La
URSS no fue considerada una potencia en el campo Astronáutica hasta el
lanzamiento en octubre de 1957 del Sputnik, el primer satélite
artificial de la historia. Fue un duro golpe para Estados Unidos, inició
una auténtica “guerra fría” por los logros aeroespaciales.
La
puesta en órbita del Sputnik por parte de una nación que hasta aquella
fecha había sido considerada atrasada en el campo de la Astronáutica
cogió por sorpresa a Estados Unidos, que vio en esta iniciativa un nuevo
tipo de amenaza militar. ¿Cómo había podido ocurrir? La explicación es
sencilla. Mientras los estadounidenses afrontaron su proyecto de
satélite desarrollando casi desde cero un nuevo cohete con tal fin (el
Vanguard, pequeño y poco potente), la URSS tomó un atajo y escogió su
mayor vehículo disponible, el gigantesco R-7, un misil intercontinental.
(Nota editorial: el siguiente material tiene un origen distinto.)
(* ===== verification/Mosaic.v ===== *)
(** * The script's mosaic: [mosaicrasters]

    [mosaicrasters(textfile, outfile)] (lines 51-65) reads a list of raster
    paths, one per line; the first raster, with its no-data cells set to 0,
    starts the accumulator ([i == 0]); each later raster, with its no-data
    cells set to 0, is combined with the accumulator by [np.maximum]; the
    result is written with [saveraster] using the last raster opened as the
    template.  An empty list leaves [raster] and [baseraster] unbound, so
    the final [saveraster] call fails; rasters whose shapes numpy cannot
    broadcast together make [np.maximum] fail.

    [mosaic_step] is one iteration of the loop on an explicit state (the
    counter [i], [raster] and [baseraster]), [mosaicrasters] runs the loop
    and the final write, and [mosaic_ref] is the reference definition (the
    cell-wise maximum of the zeroed rasters) the loop is proved to compute. *)

From S2P Require Import Prelude Raster.

(** [raster[raster == nd] = 0] *)
Definition zeroed (nd : option Q) (v : Q) : Q := if is_nodata nd v then 0 else v.

Definition zero_nodata (r : raster) : grid Q := cellmap (zeroed (nodata r)) (cells r).

(** [np.maximum(raster, newraster)] (line 63), with numpy's broadcasting;
    [None] is numpy's [ValueError] on shapes that do not broadcast. *)
Definition grid_maximum (g1 g2 : grid Q) : option (grid Q) := grid_bcast Qmax g1 g2.
(** The raster statements of lines 917-1498 in the script's order. *)
Definition adult_raster_stages : list (outputs -> py_error + outputs) :=
  [remove_nodata_lai; reclass_nmdgrund; fill_objekthojd0_5; fill_objekthojd5_45; reclass_lai;
   reclass_heatmaphotspot; vegetation_from_nmd_stage; reclass_vegpai; fill_faibuild;
   fill_landcovervector; merge_heights; reclass_windspeedheight; fill_faiveg; reclass0to1_lai;
   vegetation_heights_stage; ocean_distance_km_stage; reclass_vegheights; laifai_combo_stage;
   reclass0to1_vegheight; windreduxocean_stage; reclass_laifai; reclass_windreduxocean;
   reclass0to1_laifai].

Definition adult_model (o : outputs) : py_error + outputs :=
  run_stages (adult_raster_stages ++ [adult_stages]) o.
End AdultModel.

(** The rasters of earlier parts of the script the adult model reads:
    clips (lines 111-160), the heatmap (line 869), the ocean distance
    (line 196) and the rasterized vector stages. *)
Definition adult_inputs : list string :=
  ["ClipLAI"; "ClipLandcover"; "ClipHeight0to5"; "ClipHeight5to45"; "HeatmapWMCAOviposition";
   "RasterizeVectorToRasterVegpai"; "RasterizeVectorToRasterFaibuild";
   "RasterizeVectorToRasterLandcovervectorToRaster"; "RasterizeVectorToRasterWindPowerLaw";
   "RasterizeVectorToRasterFaiveg"; "ProximityRasterDistanceDistanceFromOcean"].

Lemma adult_stages_stage_ok (s : list nat) :
  stage_ok s adult_criteria_keys ["AdultsMCA2"; "AdultsMCA1"; "RasterCalculatorCombineOceanHeightWind"]
    adult_stages.
Proof.
  assert (Hwind := calc_stage_ok s mean_AB ["ReclassifyByTableWindspeedheight"; "ReclassifyByTableWindreduxocean"]
                     "RasterCalculatorCombineOceanHeightWind" ltac:(done)).
  assert (H1 := calc_stage_ok s adults_mca1 adults_mca1_keys "AdultsMCA1" ltac:(done)).
  assert (H2 := calc_stage_ok s adults_mca2 adults_mca2_keys "AdultsMCA2" ltac:(done)).
  assert (H12 := stage_ok_bind s (adults_mca1_keys ++ ["ReclassifyValuesSingleReclass0To1Laifai"; "ReclassifyByTableNmdgrund"])
                   _ _ _ _ _ _ H1 H2 ltac:(names_sub) ltac:(names_sub)).
  exact (stage_ok_bind s adult_criteria_keys _ _ _ _ _ _ Hwind H12 ltac:(names_sub) ltac:(names_sub)).
Qed.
El presidente de EE.UU. en aquel momento, Dwight D. Eisenhower, creía
que un satélite podía retrasar el desarrollo de los misiles Atlas y
prefirió separar ambas actividades. Además, pensaba que el uso de un
misil podía no agradar a la opinión pública, teniendo en cuenta que la
misión del primer satélite debía ser de carácter científico y civil. En
cambio, el presidente soviético Nikita Jruschov permitió el uso del ICBM
militar atraído por la promesa de que una victoria en aquella carrera
supondría un gran prestigio para los ideales comunistas.
Paradójicamente,
el R-7 soviético era un misil muy grande, se calcula que solamente se
desplegaron operativamente una o dos docenas con fines militares. El
ingeniero jefe del proyecto aeroespacial, Serguéi Korolev, y sus
ayudantes dispusieron de un cohete formidable cuya capacidad de ponerse
en órbita no sería superada por la de los artefactos estadounidenses en
muchos años. Una ventaja que permitía trazar un plan de misiones muy
ambicioso, tanto como para alcanzar la Luna.